I can see the benefit on routes where there are a lot of advanced tickets, to help passengers get on the right departure.
The problem is the large number of "non-standard" services that we have. For example, there's a lot of services that we think of as regular hourly routes. But over the course of the day, these don't all have the same stopping patterns.
Take the longest Cross Country corridor. Generally Edinburgh to Plymouth, with around half the services starting at Glasgow (but some services to/from Aberdeen/ Dundee/ Penzance etc). Would all services on that route have the same number? In which case, how do you deal with services that stop at Berwick/ Alnmouth/ Burton/ Tamworth? Would the Aberdeen services have the same route number as the Glasgow services? Including the one that runs non-stop through Dunfermline (avoiding the regular Kirkcaldy stop) for route learning purposes?

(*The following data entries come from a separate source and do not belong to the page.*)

(** X11: the loop of [main] returns as many passwords as were asked for
    (none for a count below 1), each of the clamped length and with every
    enabled class; it uses [2 * L - 1] draws for each, and for a length
    below 8 it prints the warning once for each password. *)
Theorem main_generates_all (prefs : Main.preferences) (w : world) :
  ∃ passwords,
    Main.generate_passwords prefs w =
    (Ok passwords,
     {| tape := tape w;
        cursor := cursor w
                  + Z.to_nat (Main.num_passwords prefs)
                    * Z.to_nat (2 * Z.max (Main.length prefs) 8 - 1);
        stdout := stdout w
                  ++ (if Main.length prefs <? 8
                      then replicate (Z.to_nat (Main.num_passwords prefs))
                             length_warning
                      else []) |})
    ∧ len passwords = Z.max (Main.num_passwords prefs) 0
    ∧ Forall (λ pw, len pw = Z.max (Main.length prefs) 8
                    ∧ Spec.covers (Main.use_uppercase prefs)
                        (Main.use_numbers prefs) (Main.use_symbols prefs) pw)
             passwords.
Proof.
  destruct (generate_loop prefs (range (Main.num_passwords prefs)) [] w)
    as (new & Hloop & Hlen & Hall).
  unfold range in Hlen, Hloop. rewrite length_seq in Hlen, Hloop.
  exists new. split; [exact Hloop|]. split; [|exact Hall].
  unfold len. rewrite Hlen. lia.
Qed.

End MainLoop.

(** * The strength meter *)

Section Meter.
Import Evaluator Display.

(** For each score, the width the code computes on floats is the whole
    part of [15 * score / 7], and the percentage it prints is
    [1000 * score / 14] tenths, rounded to the nearest. *)
Lemma meter_of_score (s : Z) :
  0 ≤ s ≤ 14 →
  int_of_float (float_of_int s / float_of_int 14 * 100
                / float_of_int 100 * float_of_int meter_width)%float
  = Done (15 * s / 7)
  ∧ format_float_1f (float_of_int s / float_of_int 14 * 100)%float
    = lit (str_of_int ((1000 * s + 7) / 14 / 10)) ++ lit "."
      ++ lit (str_of_int (((1000 * s + 7) / 14) mod 10)).
Proof.
  intros Hs.
  assert (s = 0 ∨ s = 1 ∨ s = 2 ∨ s = 3 ∨ s = 4 ∨ s = 5 ∨ s = 6 ∨ s = 7
          ∨ s = 8 ∨ s = 9 ∨ s = 10 ∨ s = 11 ∨ s = 12 ∨ s = 13 ∨ s = 14)
    as Hcases by lia.
  repeat (destruct Hcases as [->|Hcases]); try subst s; by vm_compute.
Qed.

Lemma len_repeat_str (s : str) (n : Z) :
  len (repeat_str s n) = len s * Z.max n 0.
Proof.
  unfold repeat_str, len.
  assert (∀ k : nat, length (mjoin (replicate k s)) = (k * length s)%nat) as H.
  { induction k as [|k IH]; [done|].
    change (mjoin (replicate (S k) s)) with (s ++ mjoin (replicate k s)).
    rewrite length_app, IH. lia. }
  rewrite H. lia.
Qed.


(** X13: for the report of any password the bar has
    [floor (15 * score / 7)] filled cells and 30 cells in all, so it is
    full only at 14 points; the percentage shown is [1000 * score / 14]
    tenths rounded to the nearest. *)
Theorem meter_follows_score (p : str) :
  ∃ r, evaluate_password_strength p = Ok r
    ∧ filled_width r = Done (15 * score r / 7)
    ∧ 0 ≤ 15 * score r / 7 ≤ 30
    ∧ (15 * score r / 7 = 30 ↔ score r = 14)
    ∧ len (repeat_str filled_cell (15 * score r / 7))
      + len (repeat_str empty_cell (meter_width - 15 * score r / 7))
      = 3 * 30
    ∧ format_float_1f (percentage r)
      = lit (str_of_int ((1000 * score r + 7) / 14 / 10)) ++ lit "."
        ++ lit (str_of_int (((1000 * score r + 7) / 14) mod 10)).
Proof.
  destruct (evaluate_facts p) as (r & Hev & _ & _ & Hs & _ & Hpct & _).
  destruct (meter_of_score (score r) Hs) as [Hw Hfmt].
  exists r. split; [exact Hev|].
  unfold filled_width. rewrite Hpct.
  split; [exact Hw|].
  assert (0 ≤ 15 * score r / 7 ≤ 30) as Hrange.
  { split; [apply Z.div_pos; lia|].
    apply Z.div_le_upper_bound; lia. }
  split; [exact Hrange|]. split.
  { split; [|by intros ->].
    intros H30. destruct (Z.eq_dec (score r) 14) as [|Hne]; [done|].
    assert (15 * score r / 7 ≤ 29); [|lia].
    assert (15 * score r / 7 < 30); [|lia].
    apply Z.div_lt_upper_bound; lia. }
  split; [|exact Hfmt].
  rewrite !len_repeat_str. unfold meter_width.
  change (len filled_cell) with 3. change (len empty_cell) with 3. lia.
Qed.

(** For any width, the bar has [max f 0] filled cells and
    [max (30 - f) 0] empty ones, each of three characters: never fewer
    than 30 cells, and more when the width is outside 0..30. *)
Lemma meter_cells (strength : report) (f : Z) :
  len (meter strength f)
  = len (lit (color strength)) + 3 * Z.max f 0
    + len (lit (reset strength)) + 3 * Z.max (30 - f) 0
  ∧ 3 * 30 ≤ 3 * Z.max f 0 + 3 * Z.max (30 - f) 0.
Proof.
  unfold meter. rewrite !len_app, !len_repeat_str. unfold meter_width.
  change (len filled_cell) with 3. change (len empty_cell) with 3. lia.
Qed.

End Meter.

If my regular bus into town is the 37 then I can be pretty confident what stops its going to serve. But a train service can vary from one departure to the next. Taking the Harrogate example above, at the moment there are services from Leeds that terminate at Harrogate/ Knaresborough/ York... some of which run fast to Harrogate, some of which serve local stations (there can be six/ two/ one intermediate station between Leeds and Harrogate). Should these all have the same route number? Or do you need three numbers for most Northern services (fast to Harrogate, slow to Knaresborough, slow to York) plus a different number for LNER (which don't stop at Hornbeam Park)?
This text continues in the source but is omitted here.